If the parents have a good relationship, analyze their attitude towards the child. Determine whether the child suffers from a lack of attention and love, feels abandoned, or is subjected to violence and excessive control. If there’s an unfavorable psychological atmosphere in the family, seek a psychologist and undergo family psychotherapy.

Seeing a psychologist is always advisable. They can assess the child’s state using special methods, such as art therapy or metaphysical cards. The problem might lie in relationships with peers or educators in kindergarten, teachers in school.

Key healing messages for the child:

  • They have the right to be themselves.
  • They have the right to express all their emotions, desires, fears, and experiences.
  • They don’t need to please everyone and meet others’ expectations.
  • They shouldn’t endure humiliation and pressure.

If the child is older (based on individual development, not physical age), introduce them to psychosomatic and karmic theory. Explain that anger, irritation, and stress are the basis of psychosomatic chickenpox. Teach them to express negativity and manage stress; otherwise, the discussion will be fruitless and cause additional worries.

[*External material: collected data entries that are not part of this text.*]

(** ** The scrollback ring (pane/scrollback.go) *)

Module Scrollback.
Record ring := Mk { buf : list string; cap : Z; start : Z; count : Z }.

Definition NewScrollback (capacity : Z) : ring :=
  let capacity := if capacity <? 1 then 1 else capacity in
  Mk (replicate (Z.to_nat capacity) ""%string) capacity 0 0.
Definition Append (line : string) (s : ring) : ring :=
  if count s <? cap s then
    Mk (<[Z.to_nat (Z.rem (start s + count s) (cap s)) := line]> (buf s)) (cap s) (start s) (count s + 1)
  else
    Mk (<[Z.to_nat (start s) := line]> (buf s)) (cap s) (Z.rem (start s + 1) (cap s)) (count s).
Definition AppendBatch (lines : list string) (s : ring) : ring := foldl (flip Append) s lines.
Definition Lines (s : ring) : list string :=
  (λ i, default ""%string (buf s !! Z.to_nat (Z.rem (start s + Z.of_nat i) (cap s)))) <$> seq 0 (Z.to_nat (count s)).
Definition RingLen (s : ring) : Z := count s.
Definition Clear (s : ring) : ring := Mk (buf s) (cap s) 0 0.
End Scrollback.

(** ** Panes (pane/pane.go, pane/base.go) *)

Inductive PaneStatus := StatusIdle | StatusActive | StatusWorking | StatusQuiet | StatusError.
#[global] Instance PaneStatus_eq_dec : EqDecision PaneStatus.
Proof. solve_decision. Defined.
Record PaneMeta := MkMeta { m_id : PaneID; m_kind : PaneKind; Title : string; Status : PaneStatus; Dirty : bool }.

Parental recommendations for chickenpox prevention and treatment:

  • Accept the child as they are.
  • Express love and pay attention to the child.
  • Always consider the child’s opinion.
  • Communicate with the child without imposing your views or insisting on interaction.
  • Adopt a democratic parenting style.
  • Facilitate the child’s social interaction with other children.
  • Teach the child to express emotions and resolve conflicts, not to avoid problems, suppress experiences, or become introverted.

Important Note! Chickenpox is a somatic disease that develops against a backdrop of stress. It’s an infectious disease causing severe itching, significant fever, and deteriorating overall well-being. Without medical treatment, the condition can become critical, with life-threatening temperatures. Chickenpox should be treated comprehensively: medication and psychotherapy.